POV does GRN: The Tailenders explores the possible intersection between technology and religion
In the beginning, the word was clear and commanding. “Yihee or!” (Let there be light!), God proclaimed, according to Genesis. And, since the obedient elements must have known Hebrew, there was light. However, after Babel, it takes an omnilingual being or an army of translators to communicate widely within this splintered world. A belief that the Bible (rather than the Qu’ran, the Upanishads, the Popol Vuh, or any other hallowed text) is the sacred word of God motivates many to spread that word, making the Bible the world’s mostly widely translated book. The Gideon Society produces and distributes Bibles in hundreds of languages, but millions lack literacy or access to a motel room. Since its founding in Los Angeles in 1939, the Global Recordings Network has been using audio technologies to make Biblical teachings universally accessible.

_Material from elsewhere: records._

(** X9: filtering is idempotent.  When a list of filters is applied
    without raising, applying the same list to the table it returns
    does not raise and returns that table unchanged. *)
Theorem apply_filters_idempotent (df : DataFrame) (fs : list Filter) (r : DataFrame) :
  apply_filters df fs = Ok r ->
  apply_filters r fs = Ok r.
Proof.
  intros H. destruct fs as [|f fs]; [reflexivity|].
  unfold apply_filters in *.
  destruct (filter_loop df (f :: fs) _) as [e|M] eqn:EM; cbn [bind] in H; [discriminate|].
  inversion H; subst r. clear H.
  destruct (filter_loop_selected df (f :: fs) M _ M EM) as [cs [Hcs Hcs']].
  rewrite Hcs'. cbn [bind]. rewrite Hcs in EM. inversion EM as [HM].
  unfold df_mask at 1 3. cbn [columns dtypes rows]. f_equal.
  unfold nrows in *. cbn [df_mask rows].
  rewrite repeat_true_select, fold_and_mask_select, HM, select_select.
  now rewrite and_mask_diag.
Qed.
(** ** More on the profile engine *)

Lemma combine_seq_names (names : list string) (start : nat) :
  map snd (combine (seq start (length names)) names) = names.
Proof.
  revert start. induction names as [|n names IH]; intros start; simpl; [reflexivity|].
  now rewrite IH.
Qed.

Lemma frame_columns_names (df : DataFrame) :
  map fst (frame_columns df) = columns df.
Proof.
  unfold frame_columns. rewrite map_map. simpl.
  rewrite <- (combine_seq_names (columns df) 0) at 3.
  reflexivity.
Qed.

Lemma profile_column_name (total : Z) (name : string) (s : Series) (cp : ColumnProfile) :
  profile_column total name s = Ok cp -> cp_name cp = name.
Proof.
  unfold profile_column.
  destruct (match infer_role s with RNumeric => _ | RDatetime => _ | _ => _ end);
    cbn [bind]; [discriminate|]. now inversion 1.
Qed.

Lemma unique_length (l : list Cell) : (length (unique l) <= length l)%nat.
Proof.
  induction l as [|x l IH]; simpl; [lia|].
  pose proof (filter_length_le (fun y => negb (py_eq y x)) (unique l)). lia.
Qed.
(** * QR code API: storage and metadata consistency

    A shallow embedding of [app.py]: the storage provider interface with its
    two backends, the metadata upsert [update_metadata] and the six request
    handlers, followed by the properties of the metadata protocol.

    Conventions.
    - Python [str] and [bytes] are both [string] (a sequence of bytes; text
      is held by its UTF-8 encoding, so [.encode()] and [.decode()] are the
      identity on well-formed text).
    - Python [int] is [Z].
    - A handler is a computation in the monad [M]: it threads the storage
      [world] and either returns a value or raises a Python exception. *)

From Stdlib Require Import ZArith String Ascii List Bool Lia.
From stdpp Require Import base option gmap strings pretty.

Local Open Scope string_scope.
Local Open Scope Z_scope.
Local Set Warnings "-register-all".

(** ** Python values *)

Module Py.

(** The values a stored sidecar can denote once evaluated, restricted to
    the literals that [str(dict)] can print: [None], booleans, integers,
    strings, lists, and dictionaries with string keys. A dictionary keeps
    its insertion order, as a Python [dict] does. *)
Inductive pyval : Type :=
  | PNone
  | PBool (b : bool)
  | PInt (z : Z)
  | PStr (s : string)
  | PList (l : list pyval)
  | PDict (d : list (string * pyval)).

(** Python exceptions, as far as the handlers tell them apart:
    [HTTPException] carries the status the framework will answer with, every
    other exception is an [Exception] with its class name. *)
Inductive exn : Type :=
  | HTTPException (status_code : Z) (detail : string)
  | Exception (cls : string).

Inductive outcome (A : Type) : Type :=
  | Return (a : A)
  | Raise (e : exn).
Arguments Return {A} a.
Arguments Raise {A} e.

(** [d[k]] on the association list of a dictionary: first binding of [k]. *)
Fixpoint dict_get (k : string) (d : list (string * pyval)) : option pyval :=
  match d with
  | [] => None
  | (k', v) :: d' => if String.eqb k k' then Some v else dict_get k d'
  end.

(** [d[k] = x]: an existing key keeps its position, a new key goes last. *)
Fixpoint dict_set (k : string) (x : pyval) (d : list (string * pyval))
  : list (string * pyval) :=
  match d with
  | [] => [(k, x)]
  | (k', v) :: d' =>
      if String.eqb k k' then (k', x) :: d' else (k', v) :: dict_set k x d'
  end.

(** [v[k]] for a string subscript [k]. *)
Definition getitem (v : pyval) (k : string) : outcome pyval :=
  match v with
  | PDict d =>
      match dict_get k d with
      | Some x => Return x
      | None => Raise (Exception "KeyError")
      end
  | _ => Raise (Exception "TypeError")
  end.

(** [v[k] = x] for a string subscript [k]; the updated object is returned. *)
Definition setitem (v : pyval) (k : string) (x : pyval) : outcome pyval :=
  match v with
  | PDict d => Return (PDict (dict_set k x d))
  | _ => Raise (Exception "TypeError")
  end.

(** [v + n] for an integer [n]: defined on [int] and on [bool] (a subclass
    of [int]); a [TypeError] on every other value of the fragment. *)
Definition add_int (v : pyval) (n : Z) : outcome pyval :=
  match v with
  | PInt z => Return (PInt (z + n))
  | PBool b => Return (PInt (Z.b2z b + n))
  | _ => Raise (Exception "TypeError")
  end.

(** [s.replace(".png", "")]: every occurrence of [".png"], scanned from the
    left, is removed. *)
Fixpoint replace_png (s : string) : string :=
  match s with
  | String a (String b (String c (String d rest)) as t) =>
      if (Ascii.eqb a "." && Ascii.eqb b "p" && Ascii.eqb c "n"
          && Ascii.eqb d "g")%bool
      then replace_png rest
      else String a (replace_png t)
  | _ => s
  end.

(** *** [repr] of the fragment, which is what [str(metadata)] prints *)

Definition quote1 : ascii := "039"%char.   (* ' *)
Definition quote2 : ascii := "034"%char.   (* double quote *)
Definition backslash : ascii := "092"%char.

Definition hex_digit (n : N) : ascii :=
  ascii_of_N (if (n <? 10)%N then 48 + n else 87 + n)%N.

(** One character of a string literal delimited by [q]. Control characters
    are escaped; bytes from 128 up belong to the UTF-8 encoding of a
    non-ASCII character, which [repr] prints as it is when printable. *)
Definition repr_char (q c : ascii) : string :=
  let n := N_of_ascii c in
  if Ascii.eqb c backslash then String backslash (String backslash "")
  else if Ascii.eqb c q then String backslash (String q "")
  else if (n =? 10)%N then String backslash "n"
  else if (n =? 13)%N then String backslash "r"
  else if (n =? 9)%N then String backslash "t"
  else if ((n <? 32) || (n =? 127))%N then
    String backslash
      (String "x" (String (hex_digit (n / 16)) (String (hex_digit (n mod 16)) "")))
  else String c "".

Fixpoint has_char (c : ascii) (s : string) : bool :=
  match s with
  | EmptyString => false
  | String a s' => Ascii.eqb a c || has_char c s'
  end.

Fixpoint repr_chars (q : ascii) (s : string) : string :=
  match s with
  | EmptyString => EmptyString
  | String c s' => repr_char q c ++ repr_chars q s'
  end.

|George Bower demonstrates a hand-cranked GRN audio player.|
The Tailenders, which takes its title from a term applied to those in fragile, disappearing cultures not yet reached by missionaries, follows evangelists as they produce and dispense recordings in obscure languages to native speakers. Airing on KLRN-TV at 10 p.m. Tuesday, July 25, as part of the PBS P.O.V. series, the film focuses on GRN expeditions to the Solomon Islands, Mexico, and India. Writer-director Adele Home grew up in an evangelical family in Houston, but, while awed by the dedication and resourcefulness that have produced recordings in almost 5,500 languages, The Tailenders casts a skeptical eye on the naivete and arrogance entailed in proselytizing by cassette. The GRN archives hold specimens of dozens of languages that have since become extinct. Usually ignorant of the language of the people they seek to convert, the missionaries rely on local informants for translations; in one case, a migrant worker from Oaxaca is coached in Spanish on what to record in his native Mixteco. But the results of such translation of a translation (or translation of a translation of a translation, since the GRN missionaries seem to base their understanding of the Bible on English, rather than the original Hebrew, Aramaic, or Greek) are uncertain. In another instance, the parable of the Prodigal Son becomes, out of either misunderstanding or mischief, the rollicking account of a prodigal pig. GRN engineers have contrived simple, inexpensive playback devices that can be operated without electricity. But communication moves in just one direction. The cassette players lack “record” buttons, and radios air-dropped into the bush receive a single station, devoted exclusively to Christian broadcasts.
Because no two tongues are identical, translation is always imprecise. The Tailenders illustrates the challenge facing young evangelicals from the United States and Australia as they attempt to spread the words they revere through words they cannot fathom. But it neglects the complexities of translating between languages with different takes on gender, tense, and number. And cultures simply cannot be equated; for example, the statement in Revelation 3:20 that God’s messenger knocks at the door cannot be rendered literally for the Zanaki people of Tanzania, among whom burglars, casing out their prey, are the only ones who knock on doors.
The Tailenders, though, is engaging ethnography, less of the peoples — Muslim, Hindu, Catholic, and other — who are targeted for Protestant indoctrination than of those who use technology to market Jesus. Often what they succeed in selling is faith in technology. Solomon Islanders are persuaded to pray rather than protest a logging operation that is ravaging their environment, though some of the Bible’s wisest passages are best translated into action.